Mientras regresaba a Córdoba, Asbag meditó preocupado. Precisamente ése era un momento difícil en la comunidad. El dichoso monje del norte, Niceto, traía a todo el mundo revuelto con su extraña y apasionada manera de plantear las cosas. Se había inmiscuido en múltiples asuntos, había recorrido las casas de los principales miembros del consejo y había predicado insistentemente sobre la necesidad de entablar relaciones con los reinos cristianos… ¿Quién podría venir ahora a sugerir que la comunidad se alineara rotundamente con la autoridad musulmana? En el fondo, nadie conocía al actual califa, salvo el propio Asbag; ninguno de los cristianos estaba al tanto de las verdaderas y sanas intenciones de paz de Alhaquen.

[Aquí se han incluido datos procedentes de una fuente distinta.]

Lemma table_init_load K R d t : histories_ok R -> load_inv K R d -> t ∉ K -> DDB_INIT <= t <= DDB_END ->
  exists d', ddb_table_init crc32hash me t d = Some (d', false) /\ load_inv (t :: K) R d'.
Proof.
  intros HR ((M & Hrep & HM) & Hh & Hi & Hf & Hl & Hr) HtK Ht. destruct (HR t) as [Hok Hme].
  destruct (drop_rep crc32hash (mem d) M t false Hrep) as (st1 & es & E1 & Hrep1 & Hi1 & Hh1).
  unfold ddb_table_init. rewrite E1. cbn [mbind option_bind]. rewrite (ddb_db_read_start _ (R t)) by done.
  assert (Hread : exists z, match R t with [] => ([], -1) | _ => (R t, 1) end = (R t, z)) by (destruct (R t); by eexists).
  destruct Hread as (z & ->). cbn [mbind option_bind].
  destruct (run_ddbs_rep crc32hash me (map (op_of t) (R t)) st1 _ Hrep1) as (st2 & E2 & Hrep2 & Hi2 & Hh2).
  { apply Forall_forall. intros o Ho. apply list_elem_of_fmap in Ho as (r & -> & Hr'). rewrite Forall_forall in Hok. rewrite Forall_forall in Hme.
    apply op_of_ok; auto. }
  rewrite E2. cbn [mbind option_bind hashes_on_disk tables_on_disk mem].
  assert (Hh2' : forall t', ddb_hashtable st2 t' = if decide (t' ∈ t :: K) then hash_after t' (R t') else (0, 0)).
  { intros t'. rewrite Hh2, load_hash, Hh1. destruct (decide (t' = t)) as [->|Hne]; [rewrite decide_True by left; by rewrite set_at_eq|].
    rewrite set_at_ne, Hh by done. apply decide_ext. set_solver. }
  assert (Hi2' : forall t', ddb_id_table st2 t' = if decide (t' ∈ t :: K) then id_after (R t') else 0).
  { intros t'. rewrite Hi2, load_ids, Hi1 by done. destruct (decide (t' = t)) as [->|Hne]; [rewrite decide_True by left; by rewrite set_at_eq|].
    rewrite set_at_ne, Hi by done. apply decide_ext. set_solver. }
  rewrite (Hr t) by done. rewrite Hh2'. rewrite (decide_True _ _ (P := t ∈ t :: K)) by left. rewrite bool_decide_true by done.
  cbn [negb mbind option_bind mem hashes_on_disk tables_on_disk]. rewrite Hh2'. rewrite (decide_True _ _ (P := t ∈ t :: K)) by left.
  assert (Hdisk : forall st, rep crc32hash st (fun t' => if decide (t' ∈ t :: K) then delete (str "*") (table_after t' (R t')) else ∅) ->
     ddb_id_table st = ddb_id_table st2 -> ddb_hashtable st = ddb_hashtable st2 ->
     load_inv (t :: K) R {| mem := st; tables_on_disk := tables_on_disk d;
        hashes_on_disk := ddb_db_hash_write t (hash_after t (R t)) (hashes_on_disk d) |}).
  { intros st H1 H2 H3. split_and!; cbn [mem tables_on_disk hashes_on_disk]; [by eexists|by rewrite H3|by rewrite H2|done|by apply hash_write_length|].
    apply (hash_write_read t _ R); [done|done|done|]. intros t' Ht' _. by apply Hr. }
  assert (Htab : forall t', fold_left (fun M o => spec_tables me o M) (map (op_of t) (R t)) (upd_tab t (fun _ => ∅) M) t' =
            if decide (t' = t) then table_after t (R t) else if decide (t' ∈ K) then delete (str "*") (table_after t' (R t')) else ∅).
  { intros t'. rewrite load_tables. unfold upd_tab. rewrite set_at_eq. destruct (decide (t' = t)) as [->|Hne]; [done|]. by rewrite set_at_ne, HM. }
  destruct (Z.eqb_spec (ddb_resident_table t) 0) as [Hz|Hz].
  - eexists. split; [done|]. apply Hdisk; [|done|done]. eapply rep_tables; [exact Hrep2|]. intros t'. rewrite Htab.
    destruct (decide (t' = t)) as [->|Hne]; [rewrite decide_True by left; by rewrite not_resident, delete_empty|]. apply decide_ext. set_solver.
  - destruct (del_key_rep crc32hash st2 _ t (str "*") Hrep2) as (b & st3 & E3 & Hrep3 & _ & Hi3 & Hh3); [done|].
    rewrite E3. cbn [mbind option_bind]. eexists. split; [done|]. apply Hdisk; [|done|done]. eapply rep_tables; [exact Hrep3|].
    intros t'. unfold upd_tab at 1. destruct (decide (t' = t)) as [->|Hne].
    + rewrite set_at_eq, Htab, decide_True by done. by rewrite decide_True by left.
    + rewrite set_at_ne, Htab, decide_False by done. apply decide_ext. set_solver.
Qed.

Lemma init_tables_load R : histories_ok R -> forall ts K d, NoDup ts -> Forall (fun t => t ∉ K /\ DDB_INIT <= t <= DDB_END) ts -> load_inv K R d ->
  exists d', init_tables crc32hash me ts d = Some (d', []) /\ load_inv (rev ts ++ K) R d'.
Proof.
  intros HR. induction ts as [|t ts IH]; intros K d Hnd Hts Hd; cbn [init_tables rev]; [by exists d|].
  apply NoDup_cons in Hnd as [Hn Hnd]. apply Forall_cons in Hts as [[HtK Ht] Hts].
  destruct (table_init_load K R d t HR Hd HtK Ht) as (d1 & -> & Hd1). cbn [mbind option_bind].
  destruct (IH (t :: K) d1) as (d2 & -> & Hd2); [done| |done|].
  - apply Forall_forall. intros t' Ht'. rewrite Forall_forall in Hts. destruct (Hts t' Ht') as [H1 H2]. split; [|done].
    intros [->|?]%elem_of_cons; [by apply Hn|done].
  - cbn [mbind option_bind]. exists d2. split; [done|]. by rewrite <- app_assoc.
Qed.

Lemma elem_of_all_tables t : t ∈ all_tables <-> DDB_INIT <= t <= DDB_END.
Proof.
  unfold all_tables, DDB_INIT, DDB_END. rewrite list_elem_of_fmap. split.
  - intros (i & -> & Hi%elem_of_seq). lia.
  - intros H. exists (Z.to_nat (t - 97)). split; [lia|]. apply elem_of_seq. lia.
Qed.

Lemma all_tables_nodup : NoDup all_tables.
Proof. apply NoDup_fmap_2; [intros i j; lia|apply NoDup_seq]. Qed.

(** A daemon that starts with the files of another finds what it found. *)
Lemma ddb_init_load d R : daemon_inv d R ->
  exists d', ddb_init crc32hash me d = Some (d', []) /\ load_inv (rev all_tables ++ []) R d'.
Proof.
  intros (_ & _ & Hf & Hl & Hr). apply init_tables_load.
  - intros t. split; apply Hf.
  - apply all_tables_nodup.
  - apply Forall_forall. intros t Ht%elem_of_all_tables. split; [apply not_elem_of_nil|done].
  - split_and!; cbn [mem tables_on_disk hashes_on_disk]; [|done|done|apply Hf|done|done].
    exists (fun _ => ∅). split; [apply no_ddbs_rep|done].
Qed.

Lemma ids_history t l : Forall request_ok l -> Forall (fun o => forall i, o <> OCompact t i) l -> forall i rs, i t = id_after rs ->
  fold_left (fun i o => spec_ids o i) l i t = id_after (fold_left (history_step t) l rs).
Proof.
  intros Hl Hc. induction l as [|o l IH]; intros i rs Hi; cbn [fold_left]; [done|].
  apply Forall_cons in Hl as [[_ Ho] Hl]. apply Forall_cons in Hc as [Hno Hc]. apply IH; [done|done|].
  destruct o as [t' id mask key content|t' ev|t' id]; cbn [spec_ids history_step].
  - destruct (decide (t' = t)) as [->|Hne]; [|by rewrite set_at_ne]. rewrite set_at_eq. unfold id_after. by rewrite fold_left_snoc.
  - destruct (decide (t' = t)) as [->|Hne]; [by rewrite set_at_eq|by rewrite set_at_ne].
  - rewrite set_at_ne; [done|]. intros <-. by apply (Hno id).
Qed.
End restart.

(** ** The theorems *)

(** C15: A daemon that ends and starts again has its tables.  After any
    registers, drops and compactions - the registers such as a line of the
    file holds: numbers from 1 to 2^31 - 1, a mask and a key that are words,
    at most 501 characters in all - reading the files takes no table as
    corrupt, and in each table finds for each key, whatever its case, what
    was found before, but for the key [*], which it deletes; the hashes are
    the same; so are the numbers, when nothing was compacted, for the number
    of a compaction is in no file. *)
Theorem ddb_restart crc32hash me l :
  Forall (request_ok me) l ->
  exists d d', serve_all crc32hash me l new_daemon = Some d /\ ddb_init crc32hash me d = Some (d', []) /\
    forall t, DDB_INIT <= t <= DDB_END ->
      ddb_hashtable (mem d') t = ddb_hashtable (mem d) t /\
      (Forall (fun o => forall i, o <> OCompact t i) l -> ddb_id_table (mem d') t = ddb_id_table (mem d) t) /\
      forall key, key <> [] -> is_cstr key ->
        exists r r', ddb_find_key crc32hash t key (mem d) = Some r /\ ddb_find_key crc32hash t key (mem d') = Some r' /\
          content_of (mem d') <$> r' = if decide (lower key = str "*") then None else content_of (mem d) <$> r.
Proof.
  intros Hl. destruct (serve_all_inv crc32hash me l new_daemon _ Hl (new_daemon_inv crc32hash me)) as (d & E & Hd & Hid).
  destruct (ddb_init_load crc32hash me d _ Hd) as (d' & E' & (M' & HR' & HM') & Hh' & Hi' & _).
  exists d, d'. split; [done|]. split; [done|]. intros t Ht.
  assert (Hin : t ∈ rev all_tables ++ []).
  { rewrite app_nil_r. apply list_elem_of_In, in_rev. rewrite rev_involutive. by apply list_elem_of_In, elem_of_all_tables. }
  destruct Hd as ((M & HR & HM) & Hh & _). split_and!.
  - rewrite Hh', decide_True by done. by rewrite Hh.
  - intros Hc. rewrite Hi', decide_True, Hid by done. symmetry. by apply (ids_history me t l Hl Hc).
  - intros key Hne Hcs. destruct (find_key_rep crc32hash _ M t key HR Hne Hcs) as (r & Er & Hr & _).
    destruct (find_key_rep crc32hash _ M' t key HR' Hne Hcs) as (r' & Er' & Hr' & _). exists r, r'. split_and!; [done|done|].
    rewrite Hr, Hr', HM', HM, decide_True by done. destruct (decide (lower key = str "*")) as [->|Hk]; [apply lookup_delete_eq|by apply lookup_delete_ne].
Qed.

(** The burst of the file of some registers. *)
Lemma burst_of_file rs id count :
  Forall reg_ok rs -> increasing rs -> 0 <= id ->
  ddb_db_read true id count (file_of rs) =
  Some match from rs id with
       | [] => ([], -1)
       | r :: rest => (take (length (body r)) (r :: rest), if (length (r :: rest) <? length (body r))%nat then 1 else 0)
       end.
Proof.
  intros Hok Hinc Hid. unfold ddb_db_read. change (file_of rs) with (file rs). rewrite (ddb_seek_from rs Hok Hinc) by done.
  pose proof (from_ok rs Hok id) as Hfo. pose proof (from_length rs id) as Hfl. destruct (from rs id) as [|r rest]; [done|].
  cbn [mbind option_bind]. rewrite read_loop_burst; [done|done| |].
  - pose proof (file_long rs). unfold file in *. cbn [length] in Hfl. lia.
  - apply Forall_cons in Hfo as [Hr _]. pose proof (body_long r Hr). lia.
Qed.

Lemma written_file l : Forall reg_ok l -> fold_left (fun file r => ddb_db_write r file) l [] = file_of l.
Proof.
  induction l as [|r l IH] using rev_ind; [done|]. intros [Hl Hr]%Forall_app. rewrite fold_left_snoc, IH by done.
  rewrite Forall_singleton in Hr. exact (ddb_db_write_file r l Hr).
Qed.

Para ellos el califa era alguien lejano e inaccesible; y, lo peor de todo, hijo del odiado Abderrahmen. ¿Quién podría convencerles de que el hijo nada tenía que ver con el padre? Sobre todo, estando aún vivos los que asistieron al martirio cruel del niño Pelayo. Además, Asbag no era el más indicado para defender al actual califa, puesto que, para todos, su elección como obispo había venido directamente de Zahra.

Por un momento se sintió completamente solo frente a este complicado problema. Pero pronto pensó en una persona ecuánime que le comprendería: Walid ben Jayzuran, el juez de los cristianos de Córdoba. Era un sincero amigo suyo y había sido amigo del anterior obispo, por lo cual estaba libre de sospechas. Walid era un hombre justo y comprensivo; un cristiano entero, piadoso y reconocido por todos desde hacía más de treinta años. Asbag pensó en acudir a él sin dilación, antes de enfrentarse con el resto de la comunidad.